Sea Grant–funded scientists, for example, recently discovered a new way to find contamination in New England oysters, which was hailed as a “major breakthrough” in preventing shellfish-related illness. The program made sure Gulf shrimp were caught using methods that don’t kill sea turtles, and led the way in finding out how ocean acidification harms shellfish like lobsters, mussels, and clams, and figuring out how to keep those industries alive.
You need it if you want to survive deadly diseases
Trump has proposed slashing $5.8 billion from the National Institutes of Health (NIH), a 19 percent cut. As Vox points out, “Most of the NIH’s budget goes to funding research in health care in universities across the country.”
Naturally, this proposal has outraged biomedical research groups and universities. “Treatments and cures for some of the world’s deadliest diseases would not be possible without the basic and translational NIH-funded research discoveries that happen in the lab,” doctors at the Oregon Health and Science University wrote last month. “This size of a cut to NIH funding could potentially halt life-saving research.”
You need it so your dog doesn’t eat deadly algae
One more benefit of NOAA satellites (I swear): The Earth-monitoring devices also forecast harmful algal blooms. These spontaneous emergences of toxic algae in bodies of water are known to kill dogs when they drink the contaminated water, and send mostly elderly people to the hospital when wind blows the spores into the air.

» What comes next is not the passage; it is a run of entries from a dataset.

(* ===== verification/PropsEngine.v ===== *)
(** Theorems about the ring wrapper. *)

From S2P Require Import Prelude Stats Sys Only Kernel Platforms NetUtils Engine Samples.

(** C22: [next_pow2] is the least power of two that is not below its argument, for
    every argument that has one in 32 bits; above [2^31] it wraps to 0. *)
Theorem next_pow2_correct v :
  1 <= v < 2 ^ 32 ->
  (v <= 2 ^ 31 ->
     exists k, 0 <= k <= 31 /\ next_pow2 v = 2 ^ k /\ v <= 2 ^ k /\
               forall j, 0 <= j -> v <= 2 ^ j -> k <= j) /\
  (2 ^ 31 < v -> next_pow2 v = 0).
Proof.
  intros Hv. split; intros H; [apply next_pow2_least|apply next_pow2_overflow]; lia.
Qed.

Lemma setup_flags_spec s :
  has_flag (setup_flags s) IORING_SETUP_SQPOLL = s /\
  has_flag (setup_flags s) IORING_SETUP_COOP_TASKRUN = negb s /\
  has_flag (setup_flags s) IORING_SETUP_SINGLE_ISSUER = true.
Proof. by destruct s. Qed.

Section Engine.
Context {P : Platform}.

(** C23: the constructor asks for a polled ring exactly when told to, and never for
    cooperative task running together with polling, which the kernel rejects; when the
    kernel refuses it falls back to a plain ring and remembers that polling is off;
    when that fails too it throws the error. *)
Theorem engine_construction d use_sqpoll w :
  has_flag (setup_flags use_sqpoll) IORING_SETUP_SQPOLL = use_sqpoll /\
  has_flag (setup_flags use_sqpoll) IORING_SETUP_COOP_TASKRUN = negb use_sqpoll /\
  has_flag (setup_flags use_sqpoll) IORING_SETUP_SINGLE_ISSUER = true /\
  let c := QueueInitParams d (setup_flags use_sqpoll) (if use_sqpoll then 2000 else 0) 0 in
  let r := answer (hist w) c in
  let w1 := log (Ev c r) w in
  let r' := answer (hist w1) (QueueInit d 0) in
  let w2 := log (Ev (QueueInit d 0) r') w1 in
  UringEngine_new d use_sqpoll w =
    if 0 <=? r then Ret (blank_engine d use_sqpoll) w1
    else if 0 <=? r' then Ret (blank_engine d false) w2
    else Throw (- r') w2.
Proof.
  destruct (setup_flags_spec use_sqpoll) as (?&?&?). split_and!; try done. cbn zeta.
  unfold UringEngine_new, mbind, M_bind, do_call.
  destruct (Z.ltb_spec (answer (hist w) (QueueInitParams d (setup_flags use_sqpoll)
    (if use_sqpoll then 2000 else 0) 0)) 0) as [Hlt|Hge];
    [rewrite (proj2 (Z.leb_gt _ _)) by done|by rewrite (proj2 (Z.leb_le _ _)) by done].
  set (r' := answer _ (QueueInit d 0)).
  destruct (Z.ltb_spec r' 0) as [Hlt'|Hge'];
    [by rewrite (proj2 (Z.leb_gt _ _))|by rewrite (proj2 (Z.leb_le _ _))].
Qed.




(** C25: giving a buffer back publishes the very entry that the setup of the pool
    published for that id -- the only one with it -- so the address the kernel writes to is
    the one that [recv_buffer_data] reads from. *)
Theorem returned_buffer_same_slot {L : KernelLaws P} n size bgid e0 m w e w1 id w2 :
  1 <= n <= 2 ^ 15 -> 0 <= size < 2 ^ 32 -> mem_of (hist w) = Some m ->
  setup_multishot_recv n size bgid e0 w = Ret (true, e) w1 -> 0 <= id < recv_buf_count_ e ->
  exists new x w3, posted (hist w1) = new ++ posted (hist w) /\
    x ∈ new /\ (forall y, y ∈ new -> y.1.1 = id -> y = x) /\
    x.1.1 = id /\ x.1.2 = recv_buffer_data e id /\
    return_recv_buffer e id w2 = Ret tt w3 /\ posted (hist w3) = x :: posted (hist w2) /\
    lent_of (hist w3) = id :: lent_of (hist w2) /\ only_lent w2 w3.
Proof.
  intros Hn Hs Hm Hset Hid.
  pose proof (wp_run _ _ _ _ _ _ (setup_multishot_recv_spec total n size bgid e0 m w Hn Hs Hm) Hset)
    as (_ & _ & _ & Hcount & Hsize & _ & _ & _ & _ & Hpost). cbn [fst snd] in *.
  assert (Hd : recv_buffer_data e id = recv_buf_mem_ e + id * size).
  { unfold recv_buffer_data. rewrite Hsize, u64_small; [done|]. rewrite Hcount in Hid.
    destruct (next_pow2_least n) as (k & Hk & Hp & _ & Hleast); [lia|].
    assert (2 ^ k <= 2 ^ 15) by (apply Z.pow_le_mono_r; [lia|apply Hleast; lia]). nia. }
  destruct (wp_total_run _ _ _ (return_recv_buffer_spec total e id w2))
    as ([] & w3 & Hrun & Hl & Hp & _ & _ & Ho).
  eexists _, (slot (recv_buf_mem_ e) size id), w3. split; [exact Hpost|]. split_and!; try done.
  - apply elem_of_rev, list_elem_of_fmap. exists id. split; [done|]. apply elem_of_zseq. lia.
  - intros y Hy. apply elem_of_rev, list_elem_of_fmap in Hy as (i & -> & _). cbn. by intros ->.
  - by rewrite Hp, Hd, Hsize.
Qed.

(** C26: a zero-copy send queues one entry or, when the queue is full, none, and
    says which; the entry carries the context as its [user_data] and the buffer as
    given, selects the registered buffer by its index exactly when buffers are
    registered, and the registered file exactly when asked to and files are. *)
Theorem send_zc_entry e fd buf len idx ctx uff w :
  zc_supported_ e = true -> 0 <= idx < 2 ^ 16 ->
  exists ok w', prep_send_zc e fd buf len idx ctx uff w = Ret ok w' /\
    ok = answer (hist w) GetSqe /\
    exists s, queues s w ok w' /\ sq_user_data s = ctx /\ sq_fd s = fd /\ sq_addr s = buf /\
      sq_len s = len /\
      sq_op s = (if buffers_registered_ e then OP_SEND_ZC_FIXED else OP_SEND_ZC) /\
      sq_buf_index s = (if buffers_registered_ e then idx else 0) /\
      has_flag (sq_flags s) IOSQE_FIXED_FILE = uff && files_registered_ e.
Proof.
  intros Hz Hi.
  destruct (wp_total_run _ _ _ (prep_send_zc_queues total e fd buf len idx ctx uff w Hz))
    as (ok & w' & Hrun & Hq).
  exists ok, w'. split_and!; [done|apply Hq|]. exists (send_zc_sqe e fd buf len idx ctx uff).
  split; [done|]. unfold send_zc_sqe, fixed_file_flag.
  destruct (buffers_registered_ e), (uff && files_registered_ e); cbn;
    rewrite ?u16_small by lia; done.
Qed.
End Engine.

(** * Witnesses *)

Lemma next_pow2_correct_witness :
  (33 <= 2 ^ 31 ->
     exists k, 0 <= k <= 31 /\ next_pow2 33 = 2 ^ k /\ 33 <= 2 ^ k /\
               forall j, 0 <= j -> 33 <= 2 ^ j -> k <= j) /\
  (2 ^ 31 < 33 -> next_pow2 33 = 0).
Proof. apply (next_pow2_correct 33). lia. Defined.


(** Set up a pool of four and return buffer 2. *)
Lemma returned_buffer_same_slot_witness :
  match setup_multishot_recv (P := sample 10) 3 64 0 (blank_engine 256 false) start_world with
  | Ret (true, e) w1 =>
      exists new x w3, posted (hist w1) = new ++ posted (hist start_world) /\
        x ∈ new /\ (forall y, y ∈ new -> y.1.1 = 2 -> y = x) /\
        x.1.1 = 2 /\ x.1.2 = recv_buffer_data e 2 /\
        return_recv_buffer (P := sample 10) e 2 w1 = Ret tt w3 /\ posted (hist w3) = x :: posted (hist w1) /\
        lent_of (hist w3) = 2 :: lent_of (hist w1) /\ only_lent w1 w3
  | _ => False
  end.
Proof.
  destruct (setup_multishot_recv (P := sample 10) 3 64 0 (blank_engine 256 false) start_world)
    as [[[] e] w1| | | |] eqn:Hset; try (vm_compute in Hset; discriminate Hset).
  apply (returned_buffer_same_slot (P := sample 10) 3 64 0 (blank_engine 256 false) ∅ start_world e w1 2 w1).
  - lia.
  - lia.
  - reflexivity.
  - exact Hset.
  - vm_compute in Hset. injection Hset as <- _. cbn. lia.
Defined.

Lemma send_zc_entry_witness :
  exists ok w', prep_send_zc (P := sample 10) (blank_engine 256 false) 3 4096 64 5 16 true
                  start_world = Ret ok w' /\
    ok = answer (Platform := sample 10) (hist start_world) GetSqe /\
    exists s, queues (P := sample 10) s start_world ok w' /\ sq_user_data s = 16 /\ sq_fd s = 3 /\
      sq_addr s = 4096 /\ sq_len s = 64 /\ sq_op s = OP_SEND_ZC /\ sq_buf_index s = 0 /\
      has_flag (sq_flags s) IOSQE_FIXED_FILE = false.
Proof. apply (send_zc_entry (P := sample 10) (blank_engine 256 false)); [reflexivity|lia]. Defined.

Spinard said hospitals and municipalities — particularly in the Tampa Bay area of Florida where the climate is right for algal blooms and a lot of old people live — love NOAA’s algal bloom forecasts. “They get a two-to-three day lead time on when there’s going to be a harmful algal bloom,” he said. “That way they can put out warnings, prepare, and prevent a major public health hazard.”
You need it to win wars
Trump’s budget suggested a $54 billion increase in defense spending. But Spinrad, an oceanographer at the Office of Naval Research before becoming NOAA’s chief scientist, was struck by the fact that science was barely mentioned in the proposal at all. While Spinrad acknowledged Trump hasn’t proposed cutting research at the Department of Defense, he warned that not expanding and improving on it could be just as harmful.

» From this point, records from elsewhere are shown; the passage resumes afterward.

(* ===== verification/PropsStats.v ===== *)
(** Theorems about the counters and the reports. *)

From S2P Require Import Prelude Stats Sys Only Kernel Platforms NetUtils Config Engine Zcrx.
From S2P Require Import Client ClientProofs ZcrxProofs ClientRun Accounting Reporter Samples.

(** C27: the counters do not depend on how the workers interleave: any two orders of
    the same [add_*] calls leave the same collector. *)
Theorem interleaving_irrelevant ops ops' s :
  Forall (fun o => 0 <= op_thread o) ops -> ops ≡ₚ ops' ->
  foldl apply_op s ops = foldl apply_op s ops'.
Proof. apply apply_ops_perm. Qed.


Lemma sum_list_alter (f : ThreadStats -> Z) g i slots t d :
  slots !! i = Some t -> f (g t) = u64 (f t + d) ->
  u64 (sum_list (f <$> alter g i slots)) = u64 (sum_list (f <$> slots) + d).
Proof.
  revert i. induction slots as [|x slots IH]; intros [|i] Hi Hf; cbn in *; try done.
  - injection Hi as ->. rewrite Hf. unfold sum_list. rewrite u64_add_l. f_equal. lia.
  - rewrite <- u64_add_r. unfold sum_list in *. rewrite (IH i Hi Hf), u64_add_r. f_equal. lia.
Qed.

Lemma total_bytes_step s o :
  collector_ok s -> 0 <= op_thread o < num_threads_ s ->
  total_bytes (totals (apply_op s o)) =
    u64 (total_bytes (totals s) + match o with AddBytes _ b _ => b | _ => 0 end).
Proof.
  intros (slots & Hs & Hlen & Hok & _) Ho. unfold totals, totals_of.
  rewrite apply_op_slot, (with_slot_in _ _ _ slots), Hs by done.
  cbn [total_bytes shared_stats_ default from_option id].
  rewrite !sum_u64_sum, u64_add_l.
  destruct (lookup_lt_is_Some_2 slots (Z.to_nat (op_thread o))) as [t Ht]; [lia|].
  apply (sum_list_alter _ _ _ _ t); [done|].
  assert (Hr : 0 <= bytes_transferred t < 2 ^ 64) by (eapply Forall_lookup_1 in Hok; [apply Hok|done]).
  destruct o; cbn; rewrite ?Z.add_0_r, ?u64_small by done; done.
Qed.

Lemma total_bytes_steps ops s :
  collector_ok s -> Forall (fun o => 0 <= op_thread o < num_threads_ s) ops ->
  total_bytes (totals (foldl apply_op s ops)) = u64 (total_bytes (totals s) + bytes_in ops).
Proof.
  intros Hs Hops. revert s Hs Hops. induction ops as [|o ops IH]; intros s Hs Hops.
  - cbn. unfold bytes_in. cbn. rewrite Z.add_0_r. destruct Hs as (slots & Hs & _).
    unfold totals, totals_of. cbn [total_bytes]. rewrite sum_u64_sum. by rewrite u64_idem.
  - inversion Hops as [|? ? Ho Hops']; subst. cbn [foldl].
    rewrite IH by first [apply apply_op_ok; [lia|done] | by rewrite num_threads_apply_op].
    rewrite total_bytes_step by done. rewrite u64_add_l. f_equal.
    unfold bytes_in, sum_list. cbn. lia.
Qed.

(** C29: the total of the summary is exact: it is, modulo 2^64, the sum of the bytes
    that all workers have accounted, wherever they accounted them. *)
Theorem summary_total_exact num_threads interval_sec ops :
  0 <= num_threads -> Forall (fun o => 0 <= op_thread o < num_threads) ops ->
  total_bytes (totals (foldl apply_op (StatsCollector_new num_threads interval_sec) ops)) =
    u64 (bytes_in ops).
Proof.
  intros Hn Hops. rewrite total_bytes_steps; [|by apply StatsCollector_new_ok|done].
  f_equal. unfold totals, totals_of. cbn [total_bytes]. rewrite sum_u64_sum. cbn.
  replace (sum_list _) with 0; [done|]. unfold sum_list.
  induction (Z.to_nat num_threads) as [|n IH]; [done|]. cbn in *. lia.
Qed.

(** C30: a client leaves the counters of every other worker alone. *)
Theorem client_touches_own_slot {P : Platform} {L : KernelLaws P} {B : BufferLaws P}
    {ML : MapLaws P} fuel tid opts cfg w other u w' :
  parse_args opts = inl cfg -> zcrx_ring_laws cfg -> world_ok w ->
  0 <= tid -> 0 <= other < num_threads_ (stats w) -> other <> tid ->
  run_client fuel tid cfg w = Ret u w' -> slot_of other (stats w') = slot_of other (stats w).
Proof.
  intros [Hr Hc]%parse_args_sound Hz (Hn & [m Hm] & [maps Hmaps] & Hcl) Htid Ho Hne Hrun.
  assert (Hw : wp partial (run_client fuel tid cfg) (fun _ => client_ends tid cfg w) w)
    by (eapply run_client_spec; try done; by left).
  destruct (wp_run _ _ _ _ _ _ Hw Hrun) as [[[-> _]|(a & Ha & ->)] _]; [done|].
  unfold client_accounts in Ha. destruct (reverse cfg); [destruct (use_zcrx cfg)|].
  - subst a. by apply (accounted_other _ _ tid _ _ _ (zcrx_account_ops tid) (zcrx_ops_own tid)).
  - destruct Ha as (ms & _ & -> & _).
    by apply (accounted_other _ _ tid _ _ _ (reverse_account_ops tid ms) (reverse_ops_own tid ms)).
  - subst a. by apply (accounted_other _ _ tid _ _ _ (client_account_ops tid cfg) (client_ops_own tid cfg)).
Qed.

Section Reporter.
Context {P : Platform}.

(** C31: the rows of the periodic report are exact: each row was printed after reading the
    counters of every worker, from the first to the last, and whatever the workers add
    between and during the readings, the bytes, packets and notifications of that row and
    of all rows before it sum, modulo 2^64, to the totals of the counters read for it.  The
    reporter ends once its flag is cleared. *)
Theorem reporter_rows_add_up N {RL : RunningLaws P N} fuel num_threads interval_sec w :
  (N < fuel)%nat ->
  exists w' new, reporter_loop fuel num_threads interval_sec w = Ret tt w' /\
    reports (hist w') = new ++ reports (hist w) /\
    forall later slots row earlier, new = later ++ (slots, row) :: earlier ->
      slots.*1 = zseq num_threads /\ adds_up (totals_read slots) (row :: earlier.*2).
Proof.
  intros HN. destruct (wp_total_run _ _ _ (reporter_loop_spec total fuel num_threads interval_sec w
    (or_intror (ex_intro _ N (conj RL HN))))) as ([] & w' & Hrun & new & Hrows & Hc).
  exists w', new. split_and!; [done..|]. intros later slots row earlier Hnew.
  exact (consistent_split _ _ _ _ _ Hc Hnew).
Qed.

(** C32: stopping the reporter is idempotent: the second call, as when the destructor
    follows [main]'s own, neither clears the flag nor joins the thread again. *)
Theorem stop_reporting_idempotent r w :
  exists r' w', stop_reporting r w = Ret r' w' /\ running_ r' = false /\
    stop_reporting r' w' = Ret r' w'.
Proof. apply stop_reporting_twice. Qed.
End Reporter.

(** * Witnesses *)

Lemma interleaving_irrelevant_witness :
  foldl apply_op (StatsCollector_new 2 1) [AddBytes 0 10 1; AddBytes 1 7 1; AddError 0] =
  foldl apply_op (StatsCollector_new 2 1) [AddError 0; AddBytes 1 7 1; AddBytes 0 10 1].
Proof.
  apply (interleaving_irrelevant [AddBytes 0 10 1; AddBytes 1 7 1; AddError 0]
    [AddError 0; AddBytes 1 7 1; AddBytes 0 10 1] (StatsCollector_new 2 1)).
  - repeat constructor; cbn; lia.
  - apply (Permutation_rev [AddBytes 0 10 1; AddBytes 1 7 1; AddError 0]).
Defined.


Lemma summary_total_exact_witness :
  total_bytes (totals (foldl apply_op (StatsCollector_new 2 1)
    [AddBytes 0 (2 ^ 64 - 1) 1; AddBytes 1 7 1])) = u64 (2 ^ 64 - 1 + (7 + 0)).
Proof.
  apply (summary_total_exact 2 1 [AddBytes 0 (2 ^ 64 - 1) 1; AddBytes 1 7 1]).
  - lia.
  - repeat constructor; cbn; lia.
Defined.

(** Two workers, the second one running. *)
Definition two_worker_world : World := mkWorld [] ∅ 1 (StatsCollector_new 2 1).

Lemma two_worker_ok : world_ok two_worker_world.
Proof. unfold world_ok. split_and!; try done; by eexists. Qed.

Lemma client_touches_own_slot_witness :
  match run_client (P := sample 150) 200 1 Config_default two_worker_world with
  | Ret _ w' => slot_of 0 (stats w') = slot_of 0 (stats two_worker_world)
  | _ => False
  end.
Proof.
  destruct (run_client (P := sample 150) 200 1 Config_default two_worker_world)
    as [u w'| | | |] eqn:Hrun; try (vm_compute in Hrun; discriminate Hrun).
  apply (client_touches_own_slot (P := sample 150) 200 1 [] Config_default two_worker_world 0 u w').
  - reflexivity.
  - by intros [=].
  - exact two_worker_ok.
  - lia.
  - cbn. lia.
  - lia.
  - exact Hrun.
Defined.

(** Four rows on counters that grow from one load to the next. *)
Lemma reporter_rows_add_up_witness :
  exists w' new, reporter_loop (P := sample 30) 40 2 1 start_world = Ret tt w' /\
    reports (hist w') = new ++ reports (hist start_world) /\
    (forall later slots row earlier, new = later ++ (slots, row) :: earlier ->
      slots.*1 = zseq 2 /\ adds_up (totals_read slots) (row :: earlier.*2)) /\
    length new = 4%nat.
Proof.
  destruct (reporter_rows_add_up (P := sample 30) 30 40 2 1 start_world) as (w' & new & Hrun & Hrep & H).
  - lia.
  - exists w', new. split; [exact Hrun|]. split; [exact Hrep|]. split; [exact H|].
    vm_compute in Hrun. injection Hrun as <-. rewrite app_nil_r in Hrep. rewrite <- Hrep.
    vm_compute. reflexivity.
Defined.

“Oceanography helped us win the Cold War,” he said. “We would not have been able to track the Soviet marine fleet, we wouldn’t have been able to learn how to launch the nuclear weapons from the ballistic missile submarine fleet. The submarine fleet played a critical role in having us win the Cold War, largely because we funded the research to allow us to learn how to operate ships in this ocean environment.”